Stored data

++++++++

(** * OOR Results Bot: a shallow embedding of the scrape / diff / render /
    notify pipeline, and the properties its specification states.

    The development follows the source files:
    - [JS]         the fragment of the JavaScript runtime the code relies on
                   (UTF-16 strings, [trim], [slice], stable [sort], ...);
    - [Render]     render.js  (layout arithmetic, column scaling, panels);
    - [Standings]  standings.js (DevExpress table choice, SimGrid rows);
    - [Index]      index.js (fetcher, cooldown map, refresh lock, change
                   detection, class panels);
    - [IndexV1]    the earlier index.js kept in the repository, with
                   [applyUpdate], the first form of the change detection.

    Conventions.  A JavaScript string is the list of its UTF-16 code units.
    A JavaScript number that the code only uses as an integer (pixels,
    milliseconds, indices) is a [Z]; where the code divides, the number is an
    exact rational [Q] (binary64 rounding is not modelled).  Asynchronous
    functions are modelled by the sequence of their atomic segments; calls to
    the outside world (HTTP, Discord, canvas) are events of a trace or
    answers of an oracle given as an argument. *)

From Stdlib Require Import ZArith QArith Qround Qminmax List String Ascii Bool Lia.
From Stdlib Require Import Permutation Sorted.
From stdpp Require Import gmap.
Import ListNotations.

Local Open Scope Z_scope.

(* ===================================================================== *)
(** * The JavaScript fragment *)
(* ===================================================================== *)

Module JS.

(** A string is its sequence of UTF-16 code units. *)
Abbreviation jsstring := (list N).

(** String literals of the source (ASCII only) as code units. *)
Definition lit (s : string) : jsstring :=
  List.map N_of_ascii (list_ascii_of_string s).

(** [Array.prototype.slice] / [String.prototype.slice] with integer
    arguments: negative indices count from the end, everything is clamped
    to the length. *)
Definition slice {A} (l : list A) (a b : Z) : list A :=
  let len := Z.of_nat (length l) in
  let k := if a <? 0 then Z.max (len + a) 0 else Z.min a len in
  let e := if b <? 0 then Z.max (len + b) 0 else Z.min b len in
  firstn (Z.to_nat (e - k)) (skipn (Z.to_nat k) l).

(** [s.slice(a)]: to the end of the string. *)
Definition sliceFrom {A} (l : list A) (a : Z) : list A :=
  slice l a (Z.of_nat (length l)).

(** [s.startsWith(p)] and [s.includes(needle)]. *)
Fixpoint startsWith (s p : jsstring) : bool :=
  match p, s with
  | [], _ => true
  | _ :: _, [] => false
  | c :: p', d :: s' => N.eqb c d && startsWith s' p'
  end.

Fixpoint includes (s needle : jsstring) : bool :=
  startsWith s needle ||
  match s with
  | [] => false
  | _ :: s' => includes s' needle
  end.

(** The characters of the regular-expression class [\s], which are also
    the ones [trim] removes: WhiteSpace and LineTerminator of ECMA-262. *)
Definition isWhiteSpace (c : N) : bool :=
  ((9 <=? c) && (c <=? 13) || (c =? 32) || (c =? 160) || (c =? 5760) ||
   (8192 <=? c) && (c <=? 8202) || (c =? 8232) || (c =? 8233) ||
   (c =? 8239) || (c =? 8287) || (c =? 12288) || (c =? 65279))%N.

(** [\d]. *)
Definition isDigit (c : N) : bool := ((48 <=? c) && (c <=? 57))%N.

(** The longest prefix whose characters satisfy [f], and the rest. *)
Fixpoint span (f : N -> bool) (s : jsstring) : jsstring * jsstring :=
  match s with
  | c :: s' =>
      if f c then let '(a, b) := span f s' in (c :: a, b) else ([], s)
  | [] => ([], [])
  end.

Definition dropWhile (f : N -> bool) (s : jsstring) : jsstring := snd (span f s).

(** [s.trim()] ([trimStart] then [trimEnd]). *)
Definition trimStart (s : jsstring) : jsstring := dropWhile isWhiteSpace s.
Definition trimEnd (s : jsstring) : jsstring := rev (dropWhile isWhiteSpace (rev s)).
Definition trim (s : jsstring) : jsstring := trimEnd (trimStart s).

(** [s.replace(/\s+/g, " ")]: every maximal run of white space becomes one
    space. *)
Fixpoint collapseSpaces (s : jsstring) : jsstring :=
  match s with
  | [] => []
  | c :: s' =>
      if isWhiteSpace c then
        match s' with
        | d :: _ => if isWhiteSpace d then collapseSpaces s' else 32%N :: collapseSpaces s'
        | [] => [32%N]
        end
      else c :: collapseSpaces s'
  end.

++++++++

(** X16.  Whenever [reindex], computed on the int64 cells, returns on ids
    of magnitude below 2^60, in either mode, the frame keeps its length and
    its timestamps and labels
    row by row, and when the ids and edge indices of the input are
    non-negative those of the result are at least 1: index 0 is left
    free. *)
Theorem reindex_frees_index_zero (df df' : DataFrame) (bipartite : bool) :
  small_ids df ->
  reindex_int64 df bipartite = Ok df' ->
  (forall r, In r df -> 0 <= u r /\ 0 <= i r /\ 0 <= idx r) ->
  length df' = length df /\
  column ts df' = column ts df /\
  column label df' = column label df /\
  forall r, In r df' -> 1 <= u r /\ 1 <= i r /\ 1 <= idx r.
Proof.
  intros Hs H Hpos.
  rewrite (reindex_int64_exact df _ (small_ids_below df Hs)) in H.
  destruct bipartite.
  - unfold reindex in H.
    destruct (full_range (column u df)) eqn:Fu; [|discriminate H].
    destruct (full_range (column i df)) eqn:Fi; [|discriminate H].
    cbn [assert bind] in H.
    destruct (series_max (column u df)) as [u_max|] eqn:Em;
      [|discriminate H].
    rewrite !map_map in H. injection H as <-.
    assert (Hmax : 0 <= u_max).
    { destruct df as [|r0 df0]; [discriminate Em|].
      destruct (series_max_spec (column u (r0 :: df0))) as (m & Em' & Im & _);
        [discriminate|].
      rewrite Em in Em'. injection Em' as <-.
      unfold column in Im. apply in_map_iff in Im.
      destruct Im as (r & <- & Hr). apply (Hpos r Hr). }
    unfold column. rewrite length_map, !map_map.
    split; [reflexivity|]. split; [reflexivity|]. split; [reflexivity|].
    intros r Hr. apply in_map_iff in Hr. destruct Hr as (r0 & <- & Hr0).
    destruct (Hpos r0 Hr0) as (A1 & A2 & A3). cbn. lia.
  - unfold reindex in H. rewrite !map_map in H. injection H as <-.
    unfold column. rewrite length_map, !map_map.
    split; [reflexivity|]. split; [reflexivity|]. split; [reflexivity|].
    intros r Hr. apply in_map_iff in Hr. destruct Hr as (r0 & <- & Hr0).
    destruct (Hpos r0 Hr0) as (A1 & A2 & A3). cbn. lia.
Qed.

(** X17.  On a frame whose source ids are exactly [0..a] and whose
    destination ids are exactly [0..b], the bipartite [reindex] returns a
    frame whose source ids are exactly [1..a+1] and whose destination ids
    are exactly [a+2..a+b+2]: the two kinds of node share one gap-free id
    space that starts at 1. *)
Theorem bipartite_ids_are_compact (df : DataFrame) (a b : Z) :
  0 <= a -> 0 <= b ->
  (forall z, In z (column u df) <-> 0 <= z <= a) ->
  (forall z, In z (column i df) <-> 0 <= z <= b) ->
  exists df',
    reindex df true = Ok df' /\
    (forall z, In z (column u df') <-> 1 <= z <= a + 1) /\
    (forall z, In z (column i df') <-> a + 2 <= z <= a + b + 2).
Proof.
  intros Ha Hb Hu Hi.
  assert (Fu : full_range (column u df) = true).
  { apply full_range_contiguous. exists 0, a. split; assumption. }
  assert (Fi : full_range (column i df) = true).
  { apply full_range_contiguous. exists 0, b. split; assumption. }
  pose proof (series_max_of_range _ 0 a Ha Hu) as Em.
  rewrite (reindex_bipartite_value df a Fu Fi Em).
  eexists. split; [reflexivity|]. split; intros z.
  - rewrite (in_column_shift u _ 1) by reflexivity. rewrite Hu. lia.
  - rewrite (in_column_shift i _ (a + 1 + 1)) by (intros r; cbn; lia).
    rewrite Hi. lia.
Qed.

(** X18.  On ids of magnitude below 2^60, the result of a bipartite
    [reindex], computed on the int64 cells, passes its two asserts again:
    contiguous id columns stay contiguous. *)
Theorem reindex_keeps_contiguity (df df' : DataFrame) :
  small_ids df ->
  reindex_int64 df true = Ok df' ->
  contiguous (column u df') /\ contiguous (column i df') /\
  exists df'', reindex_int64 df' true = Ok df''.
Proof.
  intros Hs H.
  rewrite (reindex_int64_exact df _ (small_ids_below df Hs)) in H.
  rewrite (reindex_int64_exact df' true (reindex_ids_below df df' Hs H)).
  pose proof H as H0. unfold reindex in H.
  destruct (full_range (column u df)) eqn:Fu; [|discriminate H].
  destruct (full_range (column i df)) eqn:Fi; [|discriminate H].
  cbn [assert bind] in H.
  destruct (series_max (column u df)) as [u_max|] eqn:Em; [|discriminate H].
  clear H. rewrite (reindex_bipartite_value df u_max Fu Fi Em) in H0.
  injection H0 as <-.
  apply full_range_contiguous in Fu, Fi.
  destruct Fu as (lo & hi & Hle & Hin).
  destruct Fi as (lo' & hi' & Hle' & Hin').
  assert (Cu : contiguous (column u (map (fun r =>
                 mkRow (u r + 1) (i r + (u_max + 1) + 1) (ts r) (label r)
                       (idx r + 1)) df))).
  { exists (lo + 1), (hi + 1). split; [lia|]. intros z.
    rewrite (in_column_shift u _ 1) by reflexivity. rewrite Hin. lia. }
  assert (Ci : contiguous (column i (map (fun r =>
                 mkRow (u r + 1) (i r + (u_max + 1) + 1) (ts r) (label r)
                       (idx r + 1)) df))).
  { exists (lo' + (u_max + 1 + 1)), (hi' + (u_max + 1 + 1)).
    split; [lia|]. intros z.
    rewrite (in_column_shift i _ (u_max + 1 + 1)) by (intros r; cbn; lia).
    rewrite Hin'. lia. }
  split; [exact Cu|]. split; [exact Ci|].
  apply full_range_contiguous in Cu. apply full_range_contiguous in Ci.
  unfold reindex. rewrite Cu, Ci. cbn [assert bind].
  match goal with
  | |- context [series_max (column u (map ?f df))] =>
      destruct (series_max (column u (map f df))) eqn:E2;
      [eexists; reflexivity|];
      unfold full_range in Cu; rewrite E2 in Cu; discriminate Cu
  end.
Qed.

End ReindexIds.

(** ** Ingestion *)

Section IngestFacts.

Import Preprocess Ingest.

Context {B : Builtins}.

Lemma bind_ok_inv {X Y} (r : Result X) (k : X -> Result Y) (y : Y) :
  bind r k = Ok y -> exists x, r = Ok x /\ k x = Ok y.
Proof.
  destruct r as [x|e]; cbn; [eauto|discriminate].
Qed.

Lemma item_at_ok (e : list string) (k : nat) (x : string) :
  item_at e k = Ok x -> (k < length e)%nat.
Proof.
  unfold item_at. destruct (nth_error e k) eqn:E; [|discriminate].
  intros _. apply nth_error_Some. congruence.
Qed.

++++++++

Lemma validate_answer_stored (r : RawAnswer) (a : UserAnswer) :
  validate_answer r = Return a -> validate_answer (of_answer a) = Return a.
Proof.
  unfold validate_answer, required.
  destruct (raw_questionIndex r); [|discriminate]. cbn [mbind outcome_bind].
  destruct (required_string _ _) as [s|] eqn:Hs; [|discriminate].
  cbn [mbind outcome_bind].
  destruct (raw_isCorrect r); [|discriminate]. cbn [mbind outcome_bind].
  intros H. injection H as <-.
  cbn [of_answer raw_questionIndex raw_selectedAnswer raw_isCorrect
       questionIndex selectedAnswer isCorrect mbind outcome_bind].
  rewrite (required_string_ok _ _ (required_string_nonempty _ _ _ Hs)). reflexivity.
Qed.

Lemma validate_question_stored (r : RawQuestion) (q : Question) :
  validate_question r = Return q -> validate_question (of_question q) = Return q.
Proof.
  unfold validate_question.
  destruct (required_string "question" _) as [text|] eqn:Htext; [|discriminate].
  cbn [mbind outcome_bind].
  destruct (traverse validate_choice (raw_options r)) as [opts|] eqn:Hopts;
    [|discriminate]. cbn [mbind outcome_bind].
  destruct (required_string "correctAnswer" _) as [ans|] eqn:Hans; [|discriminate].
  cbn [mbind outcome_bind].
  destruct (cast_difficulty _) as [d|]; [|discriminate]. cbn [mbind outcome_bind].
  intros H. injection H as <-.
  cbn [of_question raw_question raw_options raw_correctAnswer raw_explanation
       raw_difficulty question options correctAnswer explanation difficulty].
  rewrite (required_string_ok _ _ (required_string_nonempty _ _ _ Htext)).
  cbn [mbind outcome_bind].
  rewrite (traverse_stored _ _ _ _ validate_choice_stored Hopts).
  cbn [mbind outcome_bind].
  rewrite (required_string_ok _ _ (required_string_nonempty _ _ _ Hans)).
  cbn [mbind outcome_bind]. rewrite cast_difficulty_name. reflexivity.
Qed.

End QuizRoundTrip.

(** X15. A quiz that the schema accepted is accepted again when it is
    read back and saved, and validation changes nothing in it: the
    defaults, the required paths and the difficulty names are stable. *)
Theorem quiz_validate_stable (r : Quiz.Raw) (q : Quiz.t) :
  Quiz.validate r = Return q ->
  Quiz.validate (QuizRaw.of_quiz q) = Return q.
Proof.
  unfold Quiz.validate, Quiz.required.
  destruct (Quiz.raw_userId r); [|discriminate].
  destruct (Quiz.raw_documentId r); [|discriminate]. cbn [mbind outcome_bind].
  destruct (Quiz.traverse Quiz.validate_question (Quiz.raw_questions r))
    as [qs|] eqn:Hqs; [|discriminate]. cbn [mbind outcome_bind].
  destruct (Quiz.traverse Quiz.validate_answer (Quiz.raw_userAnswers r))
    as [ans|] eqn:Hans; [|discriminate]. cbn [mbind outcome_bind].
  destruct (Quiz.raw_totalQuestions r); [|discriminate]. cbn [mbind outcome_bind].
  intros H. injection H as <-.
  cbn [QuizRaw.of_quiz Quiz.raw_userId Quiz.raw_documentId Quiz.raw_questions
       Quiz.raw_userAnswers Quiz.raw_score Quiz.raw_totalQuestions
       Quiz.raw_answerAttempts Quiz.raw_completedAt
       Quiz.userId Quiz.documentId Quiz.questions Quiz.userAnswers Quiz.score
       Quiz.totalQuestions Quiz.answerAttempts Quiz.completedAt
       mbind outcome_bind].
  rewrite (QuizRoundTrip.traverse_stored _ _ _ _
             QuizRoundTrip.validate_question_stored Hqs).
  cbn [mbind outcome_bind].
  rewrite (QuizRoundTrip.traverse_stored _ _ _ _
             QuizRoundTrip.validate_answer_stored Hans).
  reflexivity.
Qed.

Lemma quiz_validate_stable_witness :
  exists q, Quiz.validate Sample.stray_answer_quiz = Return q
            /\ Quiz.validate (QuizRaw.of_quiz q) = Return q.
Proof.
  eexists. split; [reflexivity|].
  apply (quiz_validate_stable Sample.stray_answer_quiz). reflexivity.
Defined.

++++++++

How to complete this task: Could you filter the entries above for lines holding the string "dropWhile" and copy them?

Your response:
Definition dropWhile (f : N -> bool) (s : jsstring) : jsstring := snd (span f s).
Definition trimStart (s : jsstring) : jsstring := dropWhile isWhiteSpace s.
Definition trimEnd (s : jsstring) : jsstring := rev (dropWhile isWhiteSpace (rev s)).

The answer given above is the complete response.